Un groupe de manifestants a bloqué un bus qui transportait, semble-t-il, des membres de l'équipe nationale féminine de football d'Iran sur la Gold Coast australienne. Les tensions sont vives concernant la sécurité des joueuses qui rentrent en Iran après la Coupe d'Asie.
L'équipe, présente en Australie pour la Coupe d'Asie Féminine, a séjourné dans un hôtel étroitement surveillé par la sécurité, probablement liée aux autorités iraniennes. Le bus aurait quitté l'hôtel en direction de l'aéroport alors que l'équipe se préparait à rentrer chez elle après son élimination du tournoi.
Voici le point important : cette protestation fait suite à l'octroi de l'asile par l'Australie à cinq joueuses iraniennes plus tôt cette semaine. Cette décision est intervenue après que les joueuses n'aient pas chanté l'hymne national iranien avant leur premier match contre la Corée du Sud — une protestation silencieuse qui a fait les gros titres mondiaux.
Ce geste a suscité des craintes parmi les groupes de la diaspora iranienne et les défenseurs des droits humains qui craignent que les joueuses ne soient punies à leur retour au pays.
Les groupes communautaires iraniens locaux en Australie ont mis en garde contre des conséquences potentiellement graves telles que des interrogatoires ou des représailles de la part de responsables iraniens. Ces inquiétudes n'ont fait que croître après que des images du match d'ouverture se soient largement répandues sur les réseaux sociaux et dans les médias internationaux.
Amnesty International Australie a exprimé de sérieuses préoccupations quant à la sécurité des membres restantes de l'équipe. L'organisation a averti que les joueuses pourraient être détenues, faire face à des représailles ou que leurs familles pourraient subir des pressions si elles retournent en Iran.
Les activistes insistent sur le fait que la manifestation de la Gold Coast visait à souligner ces risques et à exhorter les autorités australiennes à protéger les joueuses qui pourraient vouloir rester.
Le ministre australien de l'Intérieur, Tony Burke, a révélé que des visas humanitaires avaient été offerts à toute l'équipe. Ces visas varient en durée mais devraient offrir au moins trois ans de protection à celles qui décident de rester.

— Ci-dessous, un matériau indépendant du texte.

Definition enqueueMigrateBufferToDevice (h hDevice : nat) : M unit :=
  o ← get_obj h;
  match LastQueueWritingToMemObj o with
  | None =>
      match HostPtr (Mem o) with
      | Some p => dst ← getPtr h hDevice; cu_work (Memcpy dst p (Size (Mem o)))
      | None => mret tt
      end
  | Some q =>
      x ← get_queue q;
      if (q_device x =? hDevice)%nat then mret tt
      else
        dst ← getPtr h hDevice;
        src ← getPtr h (q_device x);
        cu_work (Memcpy dst src (Size (Mem o)))
  end.

Definition enqueueMigrateMemoryToDeviceIfNeeded (h hDevice : nat) : M unit :=
  o ← get_obj h;
  migrated ← some (HaveMigratedToDeviceSinceLastWrite o !! hDevice);
  if (migrated : bool) then mret tt
  else
    enqueueMigrateBufferToDevice h hDevice;;
    update h (λ o, set_migrated (<[hDevice := true]> (HaveMigratedToDeviceSinceLastWrite o)) o).

(** ** Creation, references *)

(** [cuMemFree] and [cuMemFreeHost] *)
Definition cu_free (p : ptr) : M unit :=
  cu_call;;
  m ← gets mem;
  l ← some (m !! blk p : option (list Z));
  modify (set_mem (delete (blk p) m)).

Fixpoint free_all (l : list (option ptr)) : M unit :=
  match l with
  | [] => mret tt
  | None :: l' => free_all l'
  | Some p :: l' => cu_free p;; free_all l'
  end.

(** [BufferMem::clear] *)
Definition clear (b : BufferMem) : M unit :=
  match Parent b with
  | Some _ => mret tt
  | None =>
      match MemAllocMode b with
      | CopyIn | Classic => free_all (Ptrs b)
      | UseHostPtr => cu_call
      | AllocHostPtr => p ← some (HostPtr b); cu_free p
      end
  end.

(** The memory of a mapping goes when no object has it any more. *)
Definition drop_map (e : ptr * BufferMap) : M unit :=
  match MapMem e.2 with
  | Some b =>
      shared ← gets (λ w, bool_decide (Exists (λ ho, Exists (λ x, MapMem x.2 = Some b) (PtrToBufferMap (Mem ho.2)))
        (map_to_list (objects w))));
      if (shared : bool) then mret tt else modify (λ w, set_mem (delete b (mem w)) w)
  | None => mret tt
  end.

Fixpoint drop_maps (l : list (ptr * BufferMap)) : M unit :=
  match l with [] => mret tt | e :: l' => drop_map e;; drop_maps l' end.

Definition urMemRetain (h : nat) : M unit :=
  o ← get_obj h;
  guard_ur (0 <? RefCount o) UR_RESULT_ERROR_INVALID_MEM_OBJECT;;
  update h (set_RefCount (w32 (RefCount o + 1))).

(** [urMemRelease]; the destructor drops the result of [clear], lets go of the parent, and
    keeps the queue. *)
Fixpoint urMemRelease (fuel h : nat) : M unit :=
  match fuel with
  | O => undef
  | S fuel' =>
      o ← get_obj h;
      let refs := w32 (RefCount o - 1) in
      if 0 <? refs then update h (set_RefCount refs)
      else
        _ ← attempt (clear (Mem o));
        (match Parent (Mem o) with Some parent => urMemRelease fuel' parent | None => mret tt end);;
        modify (set_objects (delete h));;
        drop_maps (PtrToBufferMap (Mem o))
  end.

Definition new_object (o : ur_mem_handle_t_) : M nat :=
  h ← gets next_handle;
  modify take_handle;;
  modify (set_objects <[h := o]>);;
  mret h.

Fixpoint initial_copies (h : nat) (devices : list nat) (src : ptr) (size : Z) : M unit :=
  match devices with
  | [] => mret tt
  | d :: l => p ← getPtr h d; cu_work (Memcpy p src size);; initial_copies h l src size
  end.

(** [EnableUseHostPtr] is false. *)
Definition urMemBufferCreate (flags size : Z) (pHost : option ptr) : M nat :=
  guard_ur (negb (any flags (Z.lor UR_MEM_FLAG_USE_HOST_POINTER UR_MEM_FLAG_ALLOC_COPY_HOST_POINTER)) ||
            bool_decide (is_Some pHost)) UR_RESULT_ERROR_INVALID_HOST_PTR;;
  guard_ur (negb (size =? 0)) UR_RESULT_ERROR_INVALID_BUFFER_SIZE;;
  let PerformInitialCopy := any flags UR_MEM_FLAG_ALLOC_COPY_HOST_POINTER || any flags UR_MEM_FLAG_USE_HOST_POINTER in
  r ← (if any flags UR_MEM_FLAG_ALLOC_HOST_POINTER
       then p ← umfMemoryProviderAlloc size; mret (AllocHostPtr, Some p)
       else if any flags UR_MEM_FLAG_ALLOC_COPY_HOST_POINTER then mret (CopyIn, pHost)
       else mret (Classic, pHost));
  let '(mode, HostPtr) := r in
  h ← new_object (mkMem 1 flags (replicate Devices false) None
        (mkBuffer (replicate Devices None) None HostPtr size [] mode));
  (match HostPtr with
   | Some p => if PerformInitialCopy
               then unwind (urMemRelease 1 h) (initial_copies h (seq 0 Devices) p size)
               else mret tt
   | None => mret tt
   end);;
  mret h.

Fixpoint allocate_all (h : nat) (devices : list nat) : M unit :=
  match devices with [] => mret tt | d :: l => getPtr h d;; allocate_all h l end.

(** The constructor of a sub-buffer keeps the size of its parent. *)
Definition sub_buffer (parent : nat) (offset : Z) (b : BufferMem) : BufferMem :=
  mkBuffer ((λ p : option ptr, (λ p, ptr_add p offset) <$> p) <$> Ptrs b) (Some parent)
    ((λ p, ptr_add p offset) <$> HostPtr b) (Size b) (PtrToBufferMap b) (MemAllocMode b).

Definition urMemBufferPartition (h : nat) (flags origin size : Z) : M nat :=
  o ← get_obj h;
  guard_ur (Z.land flags UR_MEM_FLAGS_MASK =? 0) UR_RESULT_ERROR_INVALID_ENUMERATION;;
  guard_ur (bool_decide (Parent (Mem o) = None)) UR_RESULT_ERROR_INVALID_MEM_OBJECT;;
  let flags := if flags =? 0 then UR_MEM_FLAG_READ_WRITE else flags in
  guard_ur (negb (any flags (Z.lor UR_MEM_FLAG_ALLOC_COPY_HOST_POINTER
    (Z.lor UR_MEM_FLAG_ALLOC_HOST_POINTER UR_MEM_FLAG_USE_HOST_POINTER)))) UR_RESULT_ERROR_INVALID_VALUE;;
  guard_ur (negb (any (MemFlags o) UR_MEM_FLAG_WRITE_ONLY &&
    any flags (Z.lor UR_MEM_FLAG_READ_WRITE UR_MEM_FLAG_READ_ONLY))) UR_RESULT_ERROR_INVALID_VALUE;;
  guard_ur (negb (any (MemFlags o) UR_MEM_FLAG_READ_ONLY &&
    any flags (Z.lor UR_MEM_FLAG_READ_WRITE UR_MEM_FLAG_WRITE_ONLY))) UR_RESULT_ERROR_INVALID_VALUE;;
  guard_ur (negb (size =? 0)) UR_RESULT_ERROR_INVALID_BUFFER_SIZE;;
  guard_ur (w64 (origin + size) <=? Size (Mem o)) UR_RESULT_ERROR_INVALID_BUFFER_SIZE;;
  allocate_all h (seq 0 Devices);;
  o ← get_obj h;
  urMemRetain h;;
  new_object (mkMem 1 (MemFlags o) (replicate Devices false) None (sub_buffer h origin (Mem o))).

(** ** Commands *)

Definition device_of (q : nat) : M nat := x ← get_queue q; mret (q_device x).

(** The read goes to the queue that wrote last if that is on another device. *)
Definition reading_device (o : ur_mem_handle_t_) (hQueue : nat) : M nat :=
  d ← device_of hQueue;
  match LastQueueWritingToMemObj o with
  | Some q => d' ← device_of q; mret (if (d' =? d)%nat then d else d')
  | None => mret d
  end.

Definition urEnqueueMemBufferRead (hQueue h : nat) (offset size : Z) (pDst : ptr) : M unit :=
  o ← get_obj h;
  guard_ur (w64 (offset + size) <=? Size (Mem o)) UR_RESULT_ERROR_INVALID_SIZE;;
  Device ← reading_device o hQueue;
  begin_work;;
  p ← getPtrWithOffset h Device offset;
  cu_work (Memcpy pDst p size);;
  end_work.

Definition urEnqueueMemBufferWrite (hQueue h : nat) (offset size : Z) (pSrc : ptr) : M unit :=
  o ← get_obj h;
  guard_ur (w64 (offset + size) <=? Size (Mem o)) UR_RESULT_ERROR_INVALID_SIZE;;
  d ← device_of hQueue;
  DevPtr ← getPtr h d;
  setLastQueueWritingToMemObj h hQueue;;
  begin_work;;
  cu_work (Memcpy (ptr_add DevPtr offset) pSrc size);;
  end_work.

(** The result of the wait list is kept while the copy is made. *)
Definition urEnqueueMemBufferCopy (hQueue hSrc hDst : nat) (srcOffset dstOffset size : Z) : M unit :=
  s ← get_obj hSrc;
  t ← get_obj hDst;
  guard_ur (w64 (size + dstOffset) <=? Size (Mem t)) UR_RESULT_ERROR_INVALID_SIZE;;
  guard_ur (w64 (size + srcOffset) <=? Size (Mem s)) UR_RESULT_ERROR_INVALID_SIZE;;
  d ← device_of hQueue;
  Result ← attempt begin_work;
  begin_work;;
  Src ← getPtrWithOffset hSrc d srcOffset;
  Dst ← getPtrWithOffset hDst d dstOffset;
  cu_work (Memcpy Dst Src size);;
  end_work;;
  result Result.

Definition urEnqueueMemBufferFill (hQueue h : nat) (pPattern : ptr) (patternSize offset size : Z) : M unit :=
  o ← get_obj h;
  guard_ur (w64 (size + offset) <=? Size (Mem o)) UR_RESULT_ERROR_INVALID_SIZE;;
  setLastQueueWritingToMemObj h hQueue;;
  d ← device_of hQueue;
  begin_work;;
  DstDevice ← getPtrWithOffset h d offset;
  if patternSize =? 0 then undef else (* size / patternSize *)
  let PatternSize := w32 patternSize in (* the uint32_t of commonMemSetLargePattern *)
  if PatternSize =? 0 then undef else
  m ← gets mem;
  pattern ← some (read_bytes m pPattern PatternSize);
  cu_work (Memset DstDevice pattern size);;
  end_work.

(** [PtrToBufferMap.insert] keeps a mapping at the same pointer. *)
Definition insert_map (p : ptr) (x : BufferMap) (l : list (ptr * BufferMap)) : list (ptr * BufferMap) :=
  if existsb (λ e, bool_decide (e.1 = p)) l then l else l ++ [(p, x)].

(** [std::make_unique<unsigned char[]>] sets the bytes to zero. *)
Definition mapToPtr (h : nat) (size offset flags : Z) : M ptr :=
  o ← get_obj h;
  match HostPtr (Mem o) with
  | None =>
      m ← gets mem;
      let b := fresh (dom m) in
      modify (set_mem (<[b := replicate (Z.to_nat size) 0]> m));;
      update h (λ o, set_Mem (set_maps (insert_map (Ptr b 0) (mkMap size offset flags (Some b))
        (PtrToBufferMap (Mem o))) (Mem o)) o);;
      mret (Ptr b 0)
  | Some host =>
      let p := ptr_add host offset in
      update h (λ o, set_Mem (set_maps (insert_map p (mkMap size offset flags None)
        (PtrToBufferMap (Mem o))) (Mem o)) o);;
      mret p
  end.

(** The part of a map or unmap that copies nothing. *)
Definition no_copy (IsPinned phEvent : bool) : M (option exn) :=
  r ← (if IsPinned then attempt begin_work else mret None);
  if phEvent then
    r' ← attempt (begin_work;; end_work);
    mret (match r' with Some e => Some e | None => r end)
  else mret r.

Definition is_pinned (b : BufferMem) : bool :=
  match MemAllocMode b with AllocHostPtr => true | _ => false end.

Bien sûr, la décision finale appartient aux joueuses, dont certaines hésiteraient, inquiètes pour leurs proches restés en Iran.
En fin de compte, cette situation place l'équipe iranienne au carrefour d'une question politique et humanitaire tendue, mettant en lumière les décisions difficiles auxquelles sont confrontées les athlètes pris entre l'attention mondiale et les dures réalités qui les attendent chez elles.